What the task asks: Using the entries that follow, write out the line containing "destruct (m_is_normalized F);", the line containing "(intermediate src dst", and every line between them, exactly and nothing else.

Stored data
(** What each of the four terms of the packed encoder is, when the
    intermediate array comes from the decoder of the same format. *)
Lemma packed_term_there_and_back (fmt : pxfmt_sized_format) (F : fmt_info)
    (intermediate src : mem) (psrc c : nat) :
  pxfmt_per_fmt_info fmt = Some F ->
  m_is_packed F = true ->
  (c < 4)%nat ->
  length intermediate = (4 * sizeof (m_intermediate_type F))%nat ->
  packed_term F (to_intermediate_F F intermediate src psrc) c
  = Z.land (packed_raw F src psrc) (elt (m_mask F) c).
Proof.
  intros HF Hp Hc Hlen.
  destruct (packed_component_facts fmt F c HF Hp Hc)
    as (Hmask & Hs & Hrange & HTi & Hpres).
  destruct (present F c) eqn:Hc'.
  2:{ unfold packed_term. now rewrite Hpres, !Z.land_0_r. }
  destruct Hpres as [Hidx Hmx].
  destruct (packed_formats_not_depth_stencil fmt F HF Hp) as [H24 H32].
  pose proof (field_range (packed_raw F src psrc) _ _ Hmx Hs) as Hfield.
  rewrite <- Hmask in Hfield.
  assert (Hmx_lt : elt (m_max F) c < 2 ^ 32).
  { destruct (packed_maxima_cases _ Hmx) as (k & Hk & ->).
    rewrite Z.ones_equiv.
    assert (2 ^ k <= 2 ^ 32) by (apply Z.pow_le_mono_r; lia). lia. }
  unfold packed_term, scaled_component, to_intermediate_F.
  rewrite H24, H32, <- Hidx.
  rewrite (to_int_loop_slot fmt) by
    (try assumption; unfold set_intermediate_to_defaults;
     rewrite !store_length; lia).
  unfold decoded_value. rewrite Hp. fold (packed_raw F src psrc).
  set (field := Z.shiftr (Z.land (packed_raw F src psrc) (elt (m_mask F) c))
                  (elt (m_shift F) c)) in *.
  assert (Hvalue :
    to_uint32
      (if m_is_normalized F
       then
         match through_object (m_intermediate_type F)
                 (Vfp (ddiv (Z_to_double field) (Z_to_double (elt (m_max F) c))))
         with
         | Vfp x =>
             convert (m_intermediate_type F)
               (Vfp (dmul x (Z_to_double (elt (m_max F) c))))
         | Vint n =>
             convert (m_intermediate_type F) (Vint (n * elt (m_max F) c))
         end
       else through_object (m_intermediate_type F) (Vint field))
    = field).
  { rewrite HTi. destruct (m_is_normalized F).
    - unfold through_object, encode, decode. cbn [convert sizeof].
      change (256 ^ Z.of_nat 8) with (256 ^ 8).
      apply (norm_there_and_back_id _ _ Hmx Hfield).
    - unfold through_object, encode, decode, to_uint32, int_repr, wrap.
      cbn [convert is_signed_int sizeof]. unfold int_repr, wrap.
      cbn [is_signed_int].
      change (256 ^ Z.of_nat 4) with 4294967296.
      change (2 ^ bitsof uint32) with 4294967296.
      change (2 ^ 32) with 4294967296 in Hmx_lt.
      rewrite !Z.mod_mod by lia. apply Z.mod_small. lia. }
  destruct (m_is_normalized F); rewrite Hvalue;
    apply (field_put_back _ _ _ (elt (m_max F) c)); assumption.
Qed.

Lemma unsigned_packed_masks_cover (fmt : pxfmt_sized_format) (F : fmt_info) :
  pxfmt_per_fmt_info fmt = Some F ->
  m_is_packed F = true -> m_is_signed F = false ->
  Z.land (Z.ones (bitsof (m_formatted_type F))) (all_masks F)
  = Z.ones (bitsof (m_formatted_type F)).
Proof.
  intros HF. destruct fmt; inversion HF; subst F; clear HF;
    intros Hp Hs; try discriminate Hp; try discriminate Hs;
    vm_compute; reflexivity.
Qed.

(** The decoder and the encoder of a packed format, one after the other. *)
Lemma packed_pixel_there_and_back (fmt : pxfmt_sized_format) (F : fmt_info)
    (intermediate src dst : mem) (psrc pdst : nat) :
  pxfmt_per_fmt_info fmt = Some F ->
  m_is_packed F = true ->
  length intermediate = (4 * sizeof (m_intermediate_type F))%nat ->
  (pdst + Z.to_nat (m_bytes_per_pixel F) <= length dst)%nat ->
  load (m_formatted_type F)
    (from_intermediate dst pdst (to_intermediate intermediate src psrc fmt) fmt)
    pdst
  = Vint (Z.land (packed_raw F src psrc) (all_masks F))
  /\ (m_is_signed F = false ->
      load (m_formatted_type F)
        (from_intermediate dst pdst
           (to_intermediate intermediate src psrc fmt) fmt)
        pdst
      = load (m_formatted_type F) src psrc).
Proof.
  intros HF Hp Hlen Hdst.
  destruct (packed_formats_not_depth_stencil fmt F HF Hp) as [H24 H32].
  destruct (pixel_size_table fmt F HF) as [Hsize _].
  destruct (packed_raw_fits fmt F src psrc HF Hp) as [Hload Hraw].
  set (raw := packed_raw F src psrc) in *.
  assert (Hbits : 0 <= bitsof (m_formatted_type F))
    by (unfold bitsof; lia).
  assert (Hfit : Z.land raw (Z.ones (bitsof (m_formatted_type F))) = raw).
  { rewrite Z.land_ones by exact Hbits. apply Z.mod_small. exact Hraw. }
  assert (Hwritten :
    load (m_formatted_type F)
      (from_intermediate dst pdst (to_intermediate intermediate src psrc fmt) fmt)
      pdst
    = Vint (Z.land raw (all_masks F))).
  { unfold from_intermediate, to_intermediate, pxfmt_case_statements.
    rewrite HF. unfold from_intermediate_F. rewrite H24, H32, Hp.
    unfold from_int_comp_packed.
    rewrite load_store_unsigned
      by (try lia; apply (packed_formats_unsigned_storage fmt F HF Hp)).
    rewrite !(packed_term_there_and_back fmt) by (try assumption; lia).
    fold raw. f_equal. unfold all_masks.
    rewrite <- !Z.land_lor_distr_r.
    unfold wrap. rewrite <- Z.land_ones by exact Hbits.
    rewrite <- Hfit at 2.
    rewrite <- !Z.land_assoc. f_equal. apply Z.land_comm. }
  split; [exact Hwritten|].
  intros Hs. rewrite Hwritten, Hload. f_equal. fold raw.
  rewrite <- Hfit at 1. rewrite <- Z.land_assoc.
  rewrite (unsigned_packed_masks_cover fmt F HF Hp Hs). exact Hfit.
Qed.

Completed task:
  destruct (m_is_normalized F); rewrite Hvalue;
    apply (field_put_back _ _ _ (elt (m_max F) c)); assumption.
Qed.

Lemma unsigned_packed_masks_cover (fmt : pxfmt_sized_format) (F : fmt_info) :
  pxfmt_per_fmt_info fmt = Some F ->
  m_is_packed F = true -> m_is_signed F = false ->
  Z.land (Z.ones (bitsof (m_formatted_type F))) (all_masks F)
  = Z.ones (bitsof (m_formatted_type F)).
Proof.
  intros HF. destruct fmt; inversion HF; subst F; clear HF;
    intros Hp Hs; try discriminate Hp; try discriminate Hs;
    vm_compute; reflexivity.
Qed.

(** The decoder and the encoder of a packed format, one after the other. *)
Lemma packed_pixel_there_and_back (fmt : pxfmt_sized_format) (F : fmt_info)
    (intermediate src dst : mem) (psrc pdst : nat) :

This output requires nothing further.